PhD Studentship Opportunities

  • Each year we have positions available for PhD study in the group. These are funded by various sources such as STFC, QMUL, CSC, DISCnet, but we also welcome applications from students with their own funding.
  • The PhD program takes 3-4 years, involving a specialised project in one of our research areas. The QMUL Doctoral College offers comprehensive training courses and support throughout the program.
  • See below and the webpages of David Burgess, Christopher Chen or David Tsikilauri for available projects and please get in touch with the relevant advisor(s) if you are interested.
  • See here for details of the application process, including the relevant deadlines (usually in January each year).
  • The School of Physics and Astronomy runs an open day for prospective PhD students, usually in December. See the school's PhD Pages for the latest info, including FAQ about PhD study at Queen Mary.

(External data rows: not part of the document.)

(* ===== verification/CachedMetadata.v ===== *)
(** * The metadata cache of a gateway

    Models src/gateway/service/cached_metadata.go: the decorator of a metadata
    repository that keeps volume specifications and extent pages for a while.  The
    wrapped repository is the record [MetadataRepository] of its operations on a
    state [S] (the interface of repository.go, with the two optional interfaces
    the code asks for by type assertion); [memory_repository] is the in-memory one.

    Every critical section of the cache is one step.  Each method takes the
    readings of the clock it makes, one per call of [time.Now], as a function
    [now] from their number.  An element of the LRU list is identified by its key,
    front first; copies of pages are values. *)

From Stdlib Require Import ZArith Lia Ascii String.
From stdpp Require Import base list gmap strings.
From S2P Require Import Prelude GatewayTypes MemoryMetadata.
Open Scope string_scope.
Open Scope Z_scope.

Module CachedMetadata.
Import Gateway.

(** ** The wrapped repository *)

Record MetadataRepository (S : Type) := mkMetadataRepository {
  nEnsureVolume : VolumeSpec -> act S svc_error unit;
  nCreateVolume : VolumeCreateRequest -> act S svc_error VolumeSpec;
  nUpdateVolume : Z -> VolumeUpdateRequest -> act S svc_error VolumeSpec;
  nDeleteVolume : Z -> act S svc_error unit;
  nGetVolume : Z -> act S svc_error VolumeSpec;
  nGetVolumeStatus : Z -> act S svc_error VolumeStatusRecord;
  nPutVolumeStatus : VolumeStatusRecord -> act S svc_error unit;
  nListVolumes : act S svc_error (list VolumeSpec);
  nSetVolumeState : Z -> VolumeLifecycleState -> act S svc_error VolumeSpec;
  nGetAttachment : Z -> act S svc_error AttachmentRecord;
  nGetGeneration : Z -> act S svc_error Z;
  nUnsafeClearAttachment : Z -> act S svc_error AttachmentRecord;
  nUnsafeSetGeneration : Z -> Z -> act S svc_error Z;
  nAttach : AttachRequest -> act S svc_error AttachmentRecord;
  nDetach : DetachRequest -> act S svc_error AttachmentRecord;
  nGetGateway : string -> act S svc_error GatewayRecord;
  nListGateways : act S svc_error (list GatewayRecord);
  nPutGateway : GatewayRecord -> act S svc_error unit;
  nGetExtentPage : Z -> Z -> act S svc_error AllocationPageRecord;
  nListExtentPages : Z -> act S svc_error (list AllocationPageRecord);
  nPutExtentPage : AllocationPageRecord -> Z -> act S svc_error AllocationPageRecord;
  nAllocateChunkIDs : Z -> Z -> act S svc_error Z;
  nPutChunkGarbage : AllocationChunkGarbageRecord -> act S svc_error unit;
  nListChunkGarbage : Z -> Z -> act S svc_error (list AllocationChunkGarbageRecord);
  nDeleteChunkGarbage : Z -> Z -> act S svc_error unit;
  nSyncVolumeSpec : option (VolumeSpec -> act S svc_error unit);
  nRefreshVolume : option (Z -> act S svc_error VolumeSpec) }.
Arguments nEnsureVolume {S} _.
Arguments nCreateVolume {S} _.
Arguments nUpdateVolume {S} _.
Arguments nDeleteVolume {S} _.
Arguments nGetVolume {S} _.
Arguments nGetVolumeStatus {S} _.
Arguments nPutVolumeStatus {S} _.
Arguments nListVolumes {S} _.
Arguments nSetVolumeState {S} _.
Arguments nGetAttachment {S} _.
Arguments nGetGeneration {S} _.
Arguments nUnsafeClearAttachment {S} _.
Arguments nUnsafeSetGeneration {S} _.
Arguments nAttach {S} _.
Arguments nDetach {S} _.
Arguments nGetGateway {S} _.
Arguments nListGateways {S} _.
Arguments nPutGateway {S} _.
Arguments nGetExtentPage {S} _.
Arguments nListExtentPages {S} _.
Arguments nPutExtentPage {S} _.
Arguments nAllocateChunkIDs {S} _.
Arguments nPutChunkGarbage {S} _.
Arguments nListChunkGarbage {S} _.
Arguments nDeleteChunkGarbage {S} _.
Arguments nSyncVolumeSpec {S} _.
Arguments nRefreshVolume {S} _.

(** The repository of memory_metadata.go, with its random source, clock and map order. *)
Definition memory_repository (rand : nat -> option Z) (unix : Z) (order : list VolumeSpec -> list VolumeSpec)
  : MetadataRepository MemMeta.Repo :=
  mkMetadataRepository MemMeta.Repo MemMeta.EnsureVolume (MemMeta.CreateVolume rand) MemMeta.UpdateVolume
    MemMeta.DeleteVolume MemMeta.GetVolume MemMeta.GetVolumeStatus MemMeta.PutVolumeStatus (MemMeta.ListVolumes order)
    MemMeta.SetVolumeState MemMeta.GetAttachment MemMeta.GetGeneration MemMeta.UnsafeClearAttachment
    MemMeta.UnsafeSetGeneration (MemMeta.Attach unix) MemMeta.Detach MemMeta.GetGateway MemMeta.ListGateways
    MemMeta.PutGateway MemMeta.GetExtentPage MemMeta.ListExtentPages MemMeta.PutExtentPage MemMeta.AllocateChunkIDs
    (MemMeta.PutChunkGarbage unix) MemMeta.ListChunkGarbage MemMeta.DeleteChunkGarbage
    (Some MemMeta.SyncVolumeSpec) None.

(** ** The cache *)

Definition defaultExtentPageCacheEntries : Z := 4096.

Record cachedVolumeSpec := mkCachedVolumeSpec { cvSpec : VolumeSpec; cvExpiresAt : Z }.
Record cachedExtentPage := mkCachedExtentPage { cePage : AllocationPageRecord; ceExpiresAt : Z }.

(** Keys of pages: the volume and the page number. *)
Definition extentPageCacheKey : Type := Z * Z.

Record cache := mkCache {
  volumeCache : gmap Z cachedVolumeSpec;
  extentPageCache : gmap (Z * Z) cachedExtentPage;
  extentPageLRU : list (Z * Z);
  volumePages : gmap Z (gset Z) }.

#[export] Instance cache_settable : Settable cache := fun c =>
  mkCache (volumeCache c) (extentPageCache c) (extentPageLRU c) (volumePages c).

Definition empty_cache : cache := mkCache ∅ ∅ [] ∅.

(** [container/list]: remove an element, and move one to the front. *)
Definition lru_remove (key : Z * Z) (lru : list (Z * Z)) : list (Z * Z) :=
  List.filter (fun k => negb (bool_decide (k = key))) lru.
Definition move_to_front (key : Z * Z) (lru : list (Z * Z)) : list (Z * Z) := key :: lru_remove key lru.

Definition removeExtentPageLocked (key : Z * Z) (c : cache) : cache :=
  let c := c <| extentPageCache := delete key (extentPageCache c) |> <| extentPageLRU := lru_remove key (extentPageLRU c) |> in
  match volumePages c !! key.1 with
  | None => c
  | Some pages =>
      let pages := pages ∖ {[key.2]} in
      if bool_decide (pages = ∅) then c <| volumePages := delete key.1 (volumePages c) |>
      else c <| volumePages := <[key.1 := pages]> (volumePages c) |>
  end.

(** The pages of a volume, in the order of [elements]; the order does not matter. *)
Definition invalidateExtentPagesLocked (volumeID : Z) (c : cache) : cache :=
  match volumePages c !! volumeID with
  | None => c
  | Some pageNos =>
      let c := fold_left (fun c pageNo =>
                 let key := (volumeID, pageNo) in
                 match extentPageCache c !! key with
                 | Some _ => removeExtentPageLocked key c
                 | None => c
                 end) (elements pageNos) c in
      c <| volumePages := delete volumeID (volumePages c) |>
  end.

Definition invalidate (volumeID : Z) (c : cache) : cache :=
  invalidateExtentPagesLocked volumeID (c <| volumeCache := delete volumeID (volumeCache c) |>).

Definition load (now : Z) (volumeID : Z) (c : cache) : option VolumeSpec :=
  match volumeCache c !! volumeID with
  | Some entry => if cvExpiresAt entry <? now then None else Some (cvSpec entry)
  | None => None
  end.

Definition store (ttl now : Z) (spec : VolumeSpec) (c : cache) : cache :=
  c <| volumeCache := <[vID spec := mkCachedVolumeSpec spec (now + ttl)]> (volumeCache c) |>.

Definition loadExtentPage (now : Z) (volumeID pageNo : Z) (c : cache) : cache * option AllocationPageRecord :=
  let key := (volumeID, pageNo) in
  match extentPageCache c !! key with
  | None => (c, None)
  | Some entry =>
      if ceExpiresAt entry <? now then (removeExtentPageLocked key c, None)
      else (c <| extentPageLRU := move_to_front key (extentPageLRU c) |>, Some (cePage entry))
  end.

(** Elements are taken from the back while there are too many. *)
Fixpoint evict (fuel : nat) (maxExtentPages : Z) (c : cache) : cache :=
  match fuel with
  | O => c
  | S fuel =>
      if (0 <? maxExtentPages) && (maxExtentPages <? zlen (extentPageLRU c))
      then match last (extentPageLRU c) with
           | None => c
           | Some back => evict fuel maxExtentPages (removeExtentPageLocked back c)
           end
      else c
  end.

Definition storeExtentPage (ttl maxExtentPages now : Z) (page : AllocationPageRecord) (c : cache) : cache :=
  let key := (pVolumeID page, pPageNo page) in
  let entry := mkCachedExtentPage page (now + ttl) in
  match extentPageCache c !! key with
  | Some _ => c <| extentPageCache := <[key := entry]> (extentPageCache c) |>
                <| extentPageLRU := move_to_front key (extentPageLRU c) |>
  | None =>
      let c := c <| extentPageLRU := key :: extentPageLRU c |>
                 <| extentPageCache := <[key := entry]> (extentPageCache c) |>
                 <| volumePages := <[pVolumeID page := {[pPageNo page]} ∪ default ∅ (volumePages c !! pVolumeID page)]>
                                     (volumePages c) |> in
      evict (length (extentPageLRU c)) maxExtentPages c
  end.

(** ** The methods *)

Section Methods.
Context {S : Type} (next : MetadataRepository S) (ttl maxExtentPages : Z).
Open Scope act_scope.

(** The cache and the state of the wrapped repository. *)
Record cached := mkCached { cdCache : cache; cdNext : S }.

Definition cop (A : Type) := act cached svc_error A.

Definition down {A} (m : act S svc_error A) : cop A := fun s =>
  let '(n, r) := m (cdNext s) in (mkCached (cdCache s) n, r).

Definition on_cache (f : cache -> cache) : cop unit := fun s => (mkCached (f (cdCache s)) (cdNext s), Ok tt).

Definition EnsureVolume (spec : VolumeSpec) : cop unit :=
  down (nEnsureVolume next spec);; on_cache (invalidate (vID spec)).

Definition SyncVolumeSpec (now : nat -> Z) (spec : VolumeSpec) : cop unit :=
  match nSyncVolumeSpec next with
  | Some sync => down (sync spec)
  | None => down (nEnsureVolume next spec)
  end;;
  on_cache (store ttl (now 0%nat) (NormalizeVolumeSpec spec)).

Definition CreateVolume (now : nat -> Z) (req : VolumeCreateRequest) : cop VolumeSpec :=
  spec <-- down (nCreateVolume next req);
  on_cache (store ttl (now 0%nat) spec);;
  ret_act spec.

Definition UpdateVolume (now : nat -> Z) (volumeID : Z) (req : VolumeUpdateRequest) : cop VolumeSpec :=
  spec <-- down (nUpdateVolume next volumeID req);
  on_cache (store ttl (now 0%nat) spec);;
  ret_act spec.

Definition DeleteVolume (volumeID : Z) : cop unit :=
  down (nDeleteVolume next volumeID);; on_cache (invalidate volumeID).

Definition GetVolume (now : nat -> Z) (volumeID : Z) : cop VolumeSpec := fun s =>
  match load (now 0%nat) volumeID (cdCache s) with
  | Some spec => (s, Ok spec)
  | None => (spec <-- down (nGetVolume next volumeID);
             on_cache (store ttl (now 1%nat) spec);;
             ret_act spec) s
  end.

Definition RefreshVolume (now : nat -> Z) (volumeID : Z) : cop VolumeSpec :=
  spec <-- match nRefreshVolume next with
           | Some refresh => down (refresh volumeID)
           | None => on_cache (invalidate volumeID);; down (nGetVolume next volumeID)
           end;
  on_cache (store ttl (now 0%nat) spec);;
  ret_act spec.

Definition GetVolumeStatus (volumeID : Z) : cop VolumeStatusRecord := down (nGetVolumeStatus next volumeID).

Definition PutVolumeStatus (status : VolumeStatusRecord) : cop unit :=
  down (nPutVolumeStatus next status);; on_cache (invalidate (sVolumeID status)).

Definition ListVolumes : cop (list VolumeSpec) := down (nListVolumes next).

Definition SetVolumeState (now : nat -> Z) (volumeID : Z) (state : VolumeLifecycleState) : cop VolumeSpec :=
  spec <-- down (nSetVolumeState next volumeID state);
  on_cache (store ttl (now 0%nat) spec);;
  ret_act spec.

Definition GetAttachment (volumeID : Z) : cop AttachmentRecord := down (nGetAttachment next volumeID).
Definition GetGeneration (volumeID : Z) : cop Z := down (nGetGeneration next volumeID).

Definition UnsafeClearAttachment (volumeID : Z) : cop AttachmentRecord :=
  rec <-- down (nUnsafeClearAttachment next volumeID);
  on_cache (invalidate volumeID);;
  ret_act rec.

Definition UnsafeSetGeneration (volumeID generation : Z) : cop Z :=
  updated <-- down (nUnsafeSetGeneration next volumeID generation);
  on_cache (invalidate volumeID);;
  ret_act updated.

Definition Attach (req : AttachRequest) : cop AttachmentRecord :=
  rec <-- down (nAttach next req);
  on_cache (invalidate (arVolumeID req));;
  ret_act rec.

Definition Detach (req : DetachRequest) : cop AttachmentRecord :=
  rec <-- down (nDetach next req);
  on_cache (invalidate (drVolumeID req));;
  ret_act rec.

Definition GetGateway (gatewayID : string) : cop GatewayRecord := down (nGetGateway next gatewayID).
Definition ListGateways : cop (list GatewayRecord) := down (nListGateways next).
Definition PutGateway (rec : GatewayRecord) : cop unit := down (nPutGateway next rec).

Definition GetExtentPage (now : nat -> Z) (volumeID pageNo : Z) : cop AllocationPageRecord := fun s =>
  let '(c, found) := loadExtentPage (now 0%nat) volumeID pageNo (cdCache s) in
  let s := mkCached c (cdNext s) in
  match found with
  | Some page => (s, Ok page)
  | None => (page <-- down (nGetExtentPage next volumeID pageNo);
             on_cache (storeExtentPage ttl maxExtentPages (now 1%nat) page);;
             ret_act page) s
  end.

Fixpoint store_pages (now : nat -> Z) (i : nat) (pages : list AllocationPageRecord) (c : cache) : cache :=
  match pages with
  | [] => c
  | page :: pages => store_pages now (Datatypes.S i) pages (storeExtentPage ttl maxExtentPages (now i) page c)
  end.

Definition ListExtentPages (now : nat -> Z) (volumeID : Z) : cop (list AllocationPageRecord) :=
  pages <-- down (nListExtentPages next volumeID);
  on_cache (store_pages now 0 pages);;
  ret_act pages.

Definition PutExtentPage (now : nat -> Z) (rec : AllocationPageRecord) (expectedRevision : Z) : cop AllocationPageRecord :=
  page <-- down (nPutExtentPage next rec expectedRevision);
  on_cache (storeExtentPage ttl maxExtentPages (now 0%nat) page);;
  ret_act page.

Definition AllocateChunkIDs (volumeID count : Z) : cop Z := down (nAllocateChunkIDs next volumeID count).
Definition PutChunkGarbage (rec : AllocationChunkGarbageRecord) : cop unit := down (nPutChunkGarbage next rec).
Definition ListChunkGarbage (volumeID limit : Z) : cop (list AllocationChunkGarbageRecord) :=
  down (nListChunkGarbage next volumeID limit).
Definition DeleteChunkGarbage (volumeID chunkID : Z) : cop unit := down (nDeleteChunkGarbage next volumeID chunkID).

(** The decorated repository. *)
Definition cached_repository (now : nat -> Z) : MetadataRepository cached :=
  mkMetadataRepository cached EnsureVolume (CreateVolume now) (UpdateVolume now) DeleteVolume (GetVolume now)
    GetVolumeStatus PutVolumeStatus ListVolumes (SetVolumeState now) GetAttachment GetGeneration UnsafeClearAttachment
    UnsafeSetGeneration Attach Detach GetGateway ListGateways PutGateway (GetExtentPage now) (ListExtentPages now)
    (PutExtentPage now) AllocateChunkIDs PutChunkGarbage ListChunkGarbage DeleteChunkGarbage
    (Some (SyncVolumeSpec now)) (Some (RefreshVolume now)).

End Methods.
Arguments cached S : clear implicits.
Arguments mkCached {S} _ _.

(** [NewCachedMetadataRepository]: without a time to live there is no cache; else an empty one, of the default size. *)
Definition NewCachedMetadataRepository {S} (ttl : Z) (n : S) : option (cached S) :=
  if ttl <=? 0 then None else Some (mkCached empty_cache n).

End CachedMetadata.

Projects Starting in 2020:

Parker Solar ProbeThe Parker Solar Probe spacecraft. Image credit: NASA. Exploring the Sun's Plasma Environment with the Parker Solar Probe Spacecraft
Supervisor: Dr Christopher Chen
The Sun's atmosphere, the solar corona, remains one of the last major areas of the solar system to be directly explored by a spacecraft, but over the next few years this will change with the NASA Parker Solar Probe (PSP) mission. This spacecraft is undergoing a series of orbits around the Sun that take it closer in to reach a final distance of less than 10 solar radii from the surface and at QMUL we are members of the PSP science team. The solar corona, and the solar wind that is produced, are in a plasma state, and there many aspects of the plasma physics in this environment that remain to be understood - for example the nature of plasma turbulence, magnetic reconnection, heating, and plasma kinetic behaviour. This project will involve the analysis of data from Parker Solar Probe to study the nature of these processes in this new environment, as well as any new unexpected discoveries, and the potential role that they play in major unanswered questions of plasma astrophysics, such as coronal heating and solar wind acceleration. Although primarily an observational project, there will also be a strong link to theory and numerical simulations. As the first PSP data are starting to be returned, now is an excellent time to get involved in this exciting and historic mission.

Parker Solar ProbeA supernova remnant with shock wave. Image credit: NASA. Particle Acceleration in Shocks and Turbulence in Astrophysics
Supervisor: Dr David Burgess
Energetic particles are a ubiquitous feature of many astrophysical systems. Cosmic rays permeate the universe and are thought to be accelerated mainly at the shocks driven by supernova remnants. Shocks are formed in the intra-galactic medium during mergers of galaxy clusters. In these collisions, synchrotron radiation from electrons with relativistic energies show as some of the largest observable coherent features on the radio sky. Nearer to home, shocks observed in the solar wind are always associated with accelerated and nonthermal particles. There are still many puzzles about the processes leading to particle acceleration. In particular, the interplay between shocks and turbulence is increasingly recognized to be important. This project will use a combination of spacecraft observations and computer simulations to advance our understanding of particle acceleration in astrophysics. In particular, large-scale plasma simulations will be used to make comparisons with data from shocks in space plasmas. These results will then be used in an astrophysical context to determine the basic processes at work in, for example, solar flares and galaxy cluster mergers.